I created an Aggregator
to be used an udaf
, which uses three columns in a dataframe to calculate its results, but it also needs other two parameters, common to every row. Initially, I defined the input type like this (simplifying unnecessary details)
case class In(a: Long, b: Double, c: Double, d: Long, e: Double)
class MyUDAF extends Aggregator[In, Buf, Long] {
...
}
and passed those extra parameters using lit
from org.apache.spark.sql.functions
:
val myudaf = udaf(new MyUDAF, ExpressionEncoder[In])
val df: DataFrame = _ // suppose there's an actual DataFrame here
df.withColumn("result", myudaf(col("a"), col("b"), col("c"), lit(100L), lit(10.0)))
It worked perfectly, but I didn't like this approach of passing those two parameters as columns, since I had to keep them inside the reduction buffers (the merge
method takes only buffers as parameters).

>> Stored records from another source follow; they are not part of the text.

(* ===== verification/CString.v ===== *)
(** * Strings of the C library

    The functions of string.h and stdlib.h that the test programs call on their
    arguments, for strings without null bytes. *)
From S2P Require Import Prelude Words.
Local Open Scope Z_scope.

(** [!strncmp(a, b, n)] *)
Fixpoint strncmp_eq (n : nat) (a b : string) : bool :=
  match n with
  | O => true
  | S n =>
      match a, b with
      | EmptyString, EmptyString => true
      | String c a, String d b => Ascii.eqb c d && strncmp_eq n a b
      | _, _ => false
      end
  end.

(** [strchr(s, c)], as an offset. *)
Fixpoint strchr (s : string) (c : Ascii.ascii) : option nat :=
  match s with
  | EmptyString => None
  | String d s => if Ascii.eqb d c then Some O else S <$> strchr s c
  end.

(** [s + n] *)
Fixpoint str_drop (n : nat) (s : string) : string :=
  match n, s with
  | S n, String _ s => str_drop n s
  | _, _ => s
  end.

(** [strstr(s, t)], as an offset. *)
Fixpoint strstr (s t : string) : option nat :=
  if String.prefix t s then Some O
  else match s with EmptyString => None | String _ s => S <$> strstr s t end.

(** ** Lemmas *)

(** A character found is inside the string. *)
Lemma strchr_lt s c i : strchr s c = Some i -> (i < String.length s)%nat.
Proof.
  revert i. induction s as [|d s IH]; intros i; cbn; [done|].
  destruct (Ascii.eqb d c); [intros [= <-]; lia|].
  intros (j & E & ->)%fmap_Some. specialize (IH j E). lia.
Qed.

Lemma strstr_le s t i : strstr s t = Some i -> (i <= String.length s)%nat.
Proof.
  revert i. induction s as [|d s IH]; intros i; cbn.
  - destruct t; cbn; [|done]. intros [= <-]. lia.
  - destruct (match t with EmptyString => _ | _ => _ end); [intros [= <-]; lia|].
    intros (j & E & ->)%fmap_Some. specialize (IH j E). lia.
Qed.

(** Comparing more characters than the shorter string has is comparing the strings. *)
Lemma strncmp_eq_all n a b :
  (String.length a < n)%nat -> strncmp_eq n a b = String.eqb a b.
Proof.
  revert a b. induction n as [|n IH]; intros a b Hn; [lia|].
  destruct a as [|c a], b as [|d b]; cbn in *; try done.
  rewrite IH by lia. destruct (Ascii.eqb_spec c d) as [->|]; [|done]. done.
Qed.

Lemma substring_short n s : (String.length s <= n)%nat -> String.substring 0 n s = s.
Proof.
  revert n. induction s as [|c s IH]; intros [|n] Hn; cbn in *; try done; [lia|]. by rewrite IH by lia.
Qed.

Lemma strncmp_substring n a b :
  (n <= String.length b)%nat -> strncmp_eq n a b = String.prefix (String.substring 0 n b) a.
Proof.
  revert a b. induction n as [|n IH]; intros a b Hn; cbn; [by destruct b, a|].
  destruct b as [|d b]; [cbn in Hn; lia|]. cbn in *. destruct a as [|c a]; [done|].
  rewrite IH by lia. cbn. destruct (Ascii.eqb_spec c d) as [->|Hne]; [by destruct (Ascii.ascii_dec d d)|].
  destruct (Ascii.ascii_dec d c); [congruence|done].
Qed.

Lemma strncmp_eq_spec n a b :
  strncmp_eq n a b = true <-> String.substring 0 n a = String.substring 0 n b.
Proof.
  revert a b. induction n as [|n IH]; intros a b; cbn; [by destruct a, b|].
  destruct a as [|c a], b as [|d b]; cbn; try done.
  rewrite andb_true_iff, Ascii.eqb_eq, IH. split; [by intros [-> ->]|by intros [= -> ->]].
Qed.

So I decided to include those in MyUDAF
constructor, and use it like this:
case class In(a: Long, b: Double, c: Double)
class MyUDAF(d: Long, e: Double) extends Aggregator[In, Buf, Long] {
...
}
val myudaf = udaf(new MyUDAF(100L, 10.0), ExpressionEncoder[In])
val df: DataFrame = _
df.withColumn("result", myudaf(col("a"), col("b"), col("c")))
This also worked perfectly on local tests. But I'm new to Spark, so I don't know if this practice brings possible errors. Unfortunately, I currently don't have access to more machines to create a cluster and check for myself if something goes wrong in a more complex scenario. So the question is: could the act of using data different from those contained in input Row
s and buffers (like values from constructor) cause any problems, errors or side effects? Is my second approach ok?

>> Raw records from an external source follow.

(* ===== verification/Tinytest.v ===== *)
(** * The test driver: test/tinytest.c

    The framework that the repository's test programs run under: how the command
    line selects tests, how a test runs in the program or in a forked child, and
    how the results are counted. A test is code that acts on the memory of its
    process and on the world, tells the framework of failures, prints, and may die
    or run for ever, in which case a parent that waits for its report waits for ever.
    The branch for Windows, which starts the program anew in place of [fork], is
    left out; so are a [pipe] that fails and a [read] that fails other than by
    finding the pipe closed. *)
From Stdlib Require Import Ascii.
From stdpp Require Import pretty.
From S2P Require Import Prelude Words Memory TestVectors CString.
Local Open Scope string_scope.
Local Open Scope Z_scope.

(** ** Tests: test/tinytest.h *)

Definition TT_FORK : Z := Z.shiftl 1 0.
Definition TT_SKIP : Z := Z.shiftl 1 1.
Definition TT_ENABLED_ : Z := Z.shiftl 1 2.
Definition TT_OFF_BY_DEFAULT : Z := Z.shiftl 1 3.
Definition TT_FIRST_USER_FLAG : Z := Z.shiftl 1 4.

Definition LONGEST_TEST_NAME : nat := Z.to_nat 16384.

(** [enum outcome] *)
Inductive tt_outcome := SKIP | OK | FAIL.

#[export] Instance tt_outcome_eq_dec : EqDecision tt_outcome.
Proof. solve_decision. Defined.

(** What a test calls and prints, in order: [tinytest_set_test_failed_],
    [tinytest_set_test_skipped_], [printf]. *)
Inductive event := SetFailed | SetSkipped | Print (text : string).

Apache DataFu-Spark has an example of this in its CountDistinctUpTo UDAF. (disclosure: I am a member of DataFu and wrote this code).
The declaration looks like this:
/**
* Counts number of distinct records, but only up to a preset amount -
* more efficient than an unbounded count
*/
class CountDistinctUpTo(maxItems: Int) extends Aggregator[String, Set[String], Int] with Serializable {
As you can see, a single value of maxItems is used for all the data that is processed. This runs on a cluster without complications.